Millennials may be deserting London in droves, but that didn't stop a star conductor throwing his Rattle out of the pram when Brexit nuked plans for a new £288 million city-centre concert hall. I was privileged to work in the classical music industry in the days of Herbert von Karajan and André Previn , and I was very fortunate to hear them conduct in the world's great concert halls. But my 'light bulb' moment came at a very early age when hearing a symphony orchestra in Epsom Baths Hall, a venue with acoustics that would make the 'perfect concert hall sound' evangelists die of a heart attack.

Acausality contradicts another traditional doctrine of physics - the causality law of cause and effect. Quantum physics reveals that events can occur without a cause, but the classical music industry's strategy to reach a new audience remains rooted in causality. This finds expression in 'next big thing' thinking which postulates that if you find a big enough cause, it will have an even bigger effect. Remember when the Simon Bolivar Youth Orchestra and El Sistema were the next big things? Now we have 'Mirga' and Chineke. (Before the Twitter wolf pack starts closing in, I will point out I am not judging artistic merit, I am highlighting exploitation by flawed marketing-think.) 

This 'next big thing' marketing strategy is fatally flawed because it is based on the mistaken thinking that in classical music one size fits all. Classical music's established audience is highly granular and comprised of aficionados from diverse genres - opera, contemporary, orchestral, non-Western classical, early, chamber etc etc. One genre does not fit all of the current audience, and one next big thing will not attract a new audience. In fact one person's entry point into classical music is another person's poison. Some come to classical music via ambient electronics, others come via Gilbert and Sullivan. To adapt to its changing target audience classical music must ditch one size fits all thinking and instead offer many sizes for a many-faceted new audience.

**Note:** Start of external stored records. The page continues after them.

(** * wallet/crypter.cpp: the symmetric cipher and the encrypted key store

    A shallow embedding of [CCrypter] and [CCryptoKeyStore] and the
    properties of their lock/unlock/migration state machine.

    Conventions of the embedding:
    - an [int] is a [Z] reduced to 32 bits in two's complement ([to_int]),
      a [size_t] is a [Z] reduced modulo 2^64 ([to_size_t]);
    - byte buffers ([std::vector<unsigned char>], [CKeyingMaterial],
      [uint256], [CPubKey], ...) are [list byte];
    - a C++ function [bool f(in, T& out)] becomes a function returning the
      pair of the boolean and the new value of [out];
    - a call may return, throw a C++ exception, or stop the process in
      [assert(false)]: the three cases of [outcome];
    - a [std::map] is an association list kept sorted by key, so that
      iteration order is the one of the C++ container;
    - locks ([LOCK], [LOCK2]) are not modelled: the embedding is sequential.
*)

From Stdlib Require Import ZArith List Bool Lia.
From Stdlib Require Import Strings.Byte.
Import ListNotations.
Open Scope Z_scope.

(** ** Byte buffers *)

Definition bytes := list byte.

Definition byte_eqb (a b : byte) : bool := N.eqb (Byte.to_N a) (Byte.to_N b).

Fixpoint bytes_eqb (a b : bytes) : bool :=
  match a, b with
  | [], [] => true
  | x :: a', y :: b' => byte_eqb x y && bytes_eqb a' b'
  | _, _ => false
  end.

(** [memcmp]-style comparison (the order of [base_blob] and therefore of the
    keys of the maps below); a proper prefix sorts first. *)
Fixpoint bytes_ltb (a b : bytes) : bool :=
  match a, b with
  | _, [] => false
  | [], _ :: _ => true
  | x :: a', y :: b' =>
      if N.ltb (Byte.to_N x) (Byte.to_N y) then true
      else if byte_eqb x y then bytes_ltb a' b' else false
  end.

Definition zeros (n : nat) : bytes := repeat x00 n.

(** Writing [out] at the start of the buffer [buf]: the buffer keeps its
    size. *)
Definition store_at_start (buf out : bytes) : bytes :=
  firstn (length buf) (out ++ skipn (length out) buf).

(** ** Machine integers *)

Definition to_int (z : Z) : Z := (z + 2 ^ 31) mod 2 ^ 32 - 2 ^ 31.
Definition INT_MAX : Z := 2 ^ 31 - 1.
Definition to_size_t (z : Z) : Z := z mod 2 ^ 64.
Definition to_ull (z : Z) : Z := z mod 2 ^ 64.

(** [std::vector::max_size()] for a vector of bytes. *)
Definition vector_max_size : Z := 2 ^ 63 - 1.

(** ** Outcomes of a call *)

Inductive outcome (A : Type) : Type :=
| Ret (a : A)         (* the call returns [a] *)
| Throw               (* a C++ exception leaves the call *)
| Abort.              (* [assert(false)]: the process stops *)
Arguments Ret {A} a.
Arguments Throw {A}.
Arguments Abort {A}.

Definition obind {A B} (o : outcome A) (k : A -> outcome B) : outcome B :=
  match o with
  | Ret a => k a
  | Throw => Throw
  | Abort => Abort
  end.

Declare Scope outcome_scope.
Delimit Scope outcome_scope with outcome.
Notation "x <- c ;; k" := (obind c (fun x => k))
  (at level 61, c at next level, right associativity) : outcome_scope.

(** [std::vector<unsigned char>(n)] (and [CKeyingMaterial(n)]) called with an
    [int]: the argument is converted to [size_type]; a size above
    [max_size()] makes the constructor throw, otherwise the vector holds
    [n] zero bytes. *)
Definition new_vector (n : Z) : outcome bytes :=
  let sz := to_size_t n in
  if vector_max_size <? sz then Throw else Ret (zeros (Z.to_nat sz)).

(** ** Constants *)

(** Modelled from the spec: [WALLET_CRYPTO_KEY_SIZE] of crypter.h, the fixed
    size of the master key and of the IV ("fixed size (32 bytes)"); the
    arrays [chKey] and [chIV] of [CCrypter] have this size. *)
Definition WALLET_CRYPTO_KEY_SIZE : nat := 32.

(** [crypto_secretbox_MACBYTES] of libsodium: the authentication-tag length. *)
Definition crypto_secretbox_MACBYTES : Z := 16.

(** ** External collaborators

    What crypter.cpp calls and does not define: libsodium, the
    serialization helpers, the hashes of the public identities and the
    elliptic-curve and shielded key types.  They are operations of a class;
    the laws a property needs are stated as hypotheses where they are used. *)

Definition CPubKey := bytes.
Definition CKeyID := bytes.
Definition uint256 := bytes.
Definition CKeyingMaterial := bytes.
Definition SpendingKey := bytes.
Definition PaymentAddress := bytes.
Definition ViewingKey := bytes.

This post started by pointing out that classical music is an infinite multi-dimensional labyrinth. To reach a big new audience classical music needs accept the reality of acausality and non-locality within that labyrinth. It needs to decentralise geographically and generically: my three photos illustrating the infinite multi-dimensional labyrinth of classical music were taken by me on three different continents. Geographic decentralisation must be implemented at both micro and macro level - moving out from city centre museums of sound countries to more accessible venues, and between countries and, indeed, between continents. 

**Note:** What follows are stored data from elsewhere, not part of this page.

Lemma poll_job_status_eq fuel job_id poll_interval s rep s' :
  send s (poll_request job_id) = (rep, s') →
  poll_job_status send (S fuel) self job_id poll_interval s =
    let failed e :=
      (Returns JNull, s', [Sent (poll_request job_id); Printed (poll_message job_id e)]) in
    match decode rep with
    | inl e => failed e
    | inr job =>
        match subscript job "status" with
        | inl e => failed e
        | inr status =>
            if eq_str status "done" then
              (Returns (JBool true), s', [Sent (poll_request job_id)])
            else if eq_str status "faulted" then failed (Exception_ "Job faulted")
            else
              after_round (poll_request job_id) poll_interval
                (poll_job_status send fuel self job_id poll_interval s')
        end
    end.
Proof.
  intros Hsend. cbn [poll_job_status]. unfold_prog. rewrite has_session, Hsend.
  destruct rep as [e | resp]; simpl; [destruct e; reflexivity |].
  destruct (400 <=? status_code resp); [reflexivity |].
  destruct (json_body resp) as [e | v]; [destruct e; reflexivity |].
  destruct (subscript v "status") as [e | x]; [destruct e; reflexivity |].
  destruct (eq_str x "done"); [reflexivity |].
  destruct (eq_str x "faulted"); [reflexivity |].
  unfold after_round.
  destruct (poll_job_status send fuel self job_id poll_interval s') as [[o s2] t].
  destruct o; reflexivity.
Qed.

Lemma decode_reports rep status :
  poll_reports rep status →
  ∃ job, decode rep = inr job ∧ subscript job "status" = inr status.
Proof. intros [? job ? Hans Hsub]. exists job. auto using decode_answers. Qed.

Lemma poll_job_status_rounds job_id poll_interval s n s1 :
  keeps_polling job_id s n s1 →
  ∀ fuel,
    poll_job_status send (n + fuel) self job_id poll_interval s =
      let '(o, s2, t) := poll_job_status send fuel self job_id poll_interval s1 in
      (o, s2, rounds job_id poll_interval n ++ t).
Proof.
  induction 1 as [s | s rep s1 status n s2 Hsend Hrep [Hd Hf] _ IH]; intros fuel.
  - simpl. destruct (poll_job_status _ _ _ _ _ _) as [[o s2] t]. reflexivity.
  - destruct (decode_reports _ _ Hrep) as (job & Hdec & Hsub).
    change (S n + fuel)%nat with (S (n + fuel)).
    rewrite (poll_job_status_eq _ _ _ _ _ _ Hsend). cbv zeta.
    rewrite Hdec, Hsub, Hd, Hf, IH. unfold after_round.
    destruct (poll_job_status _ _ _ _ _ _) as [[o s3] t]. reflexivity.
Qed.

Lemma poll_job_status_done fuel job_id poll_interval s rep s' :
  send s (poll_request job_id) = (rep, s') →
  poll_reports rep (JStr "done") →
  poll_job_status send (S fuel) self job_id poll_interval s =
    (Returns (JBool true), s', [Sent (poll_request job_id)]).
Proof.
  intros Hsend Hrep. destruct (decode_reports _ _ Hrep) as (job & Hdec & Hsub).
  rewrite (poll_job_status_eq _ _ _ _ _ _ Hsend). cbv zeta.
  rewrite Hdec, Hsub. reflexivity.
Qed.
(** [etree.tostring(node, pretty_print=True)], with no encoding given:
    an element is written in ASCII with character references, which
    cannot fail; anything else is refused. *)
Definition tostring_default (node : xpath_item) : result unit :=
  match node with
  | XElement _ => Return tt
  | _ =>
      Raise (TypeError ("Type '" ++ type_name node
                        ++ "' cannot be serialized."))
  end.

End Protocol.

Import Protocol.

(** ** What the module calls outside itself

    [str.encode] with the codecs registered in the interpreter, and lxml's
    parser, serialiser and XPath evaluator. *)

Class Lxml := {
  (** [text.encode(encoding)] *)
  str_encode : string -> string -> result bytes;
  (** [etree.XML(data)] *)
  XML : bytes -> result element;
  (** [etree.tostring(tree, encoding=encoding, pretty_print=pretty_print)]
      for a tree and the name of an encoding: the bytes, or [None] where
      lxml raises [LookupError] because the serialiser does not have the
      encoding *)
  tostring_bytes : element -> string -> bool -> option bytes;
  (** [element.xpath(path, namespaces=prefixes)] *)
  xpath : element -> string -> nsmap -> result xpath_result
}.

(** [etree.tostring(tree, encoding=encoding, pretty_print=pretty_print)]. *)
Definition tostring {lxml : Lxml} (tree : element) (encoding : string)
    (pretty_print : bool) : result bytes :=
  match tostring_bytes tree encoding pretty_print with
  | Some data => Return data
  | None =>
      Raise (LookupError ("unknown encoding: '" ++ encoding ++ "'"))
  end.

(** ** Values of an extraction result *)

Inductive value :=
| VNone
| VStr (s : string)
| VInt (n : Z)
| VBool (b : bool)
| VDatetime (d : datetime)
| VDate (d : date)
| VList (l : list value).

(** [node.text] as a Python value. *)
Definition of_text (x : option string) : value :=
  match x with
  | Some s => VStr s
  | None => VNone
  end.

(** ** [class ExchangeServiceSOAP] *)

Section ExchangeServiceSOAP.

Context {lxml : Lxml}.

(** [self.connection.send(body, headers, retries, timeout)]. *)
Variable connection_send :
  bytes -> option (list (string * string)) -> Z -> Z -> result string.

(** The [log.debug] of the fault serialises it without naming an
    encoding. *)
Definition _check_for_SOAP_fault (xml_tree : element) : result unit :=
  fault_nodes ← xpath xml_tree "//s:Fault" SOAP_NAMESPACES;
  if truthy fault_nodes then
    fault ← first fault_nodes;
    _ ← tostring_default fault;
    fault_text ← node_text fault;
    Raise (FailedExchangeException
             [Some "SOAP Fault from Exchange server"; fault_text])
  else Return tt.

Definition _check_for_errors (xml_tree : element) : result unit :=
  _check_for_SOAP_fault xml_tree.

Definition unable_to_parse (err : exn) : exn :=
  FailedExchangeException
    [Some ("Unable to parse response from Exchange - check your login information. Error: "
           ++ str_of_exn err)].

(** The argument of [log.info] is evaluated before the tree is
    returned: the tree is serialised under [encoding] once more. *)
Definition _parse (response : string) (encoding : string) : result element :=
  match (data ← str_encode response encoding; XML data) with
  | Raise (XMLSyntaxError msg) => Raise (unable_to_parse (XMLSyntaxError msg))
  | Raise (TypeError msg) => Raise (unable_to_parse (TypeError msg))
  | Raise err => Raise err
  | Return tree =>
      _ ← _check_for_errors tree;
      _ ← tostring tree encoding true;
      Return tree
  end.

Definition _send_soap_request (xml : element)
    (headers : option (list (string * string))) (retries timeout : Z)
    (encoding : string) : result string :=
  body ← tostring xml encoding false;
  connection_send body headers retries timeout.

Definition _exchange_header (user_availability_req : bool) : element :=
  if user_availability_req then user_availability_header
  else S "Header" [Child (T "RequestServerVersion"
                             [Attrs [("Version", "Exchange2010")]])].

Definition _wrap_soap_xml_request (exchange_xml : element)
    (user_availability_req : bool) : element :=
  S "Envelope" [Child (_exchange_header user_availability_req);
                Child (S "Body" [Child exchange_xml])].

To reach cosmopolitan millennials classical music needs to be far more diverse in the genres it embraces. Classical music needs to stop searching for the non-existent next big thing and instead embrace everything from ambient electronics through non-Western classical music to Gilbert and Sullivan - many sizes for a many-faceted new audience. But this will only happen when the current financially-driven power structures which rely on celebrity ensembles playing Mahler and Shostakovich to a cultural elite in Western city centres are dismantled. To reach a new audience classical music needs to move to a new normal, not return to an old normal rooted in outmoded and increasingly irrelevant dogma.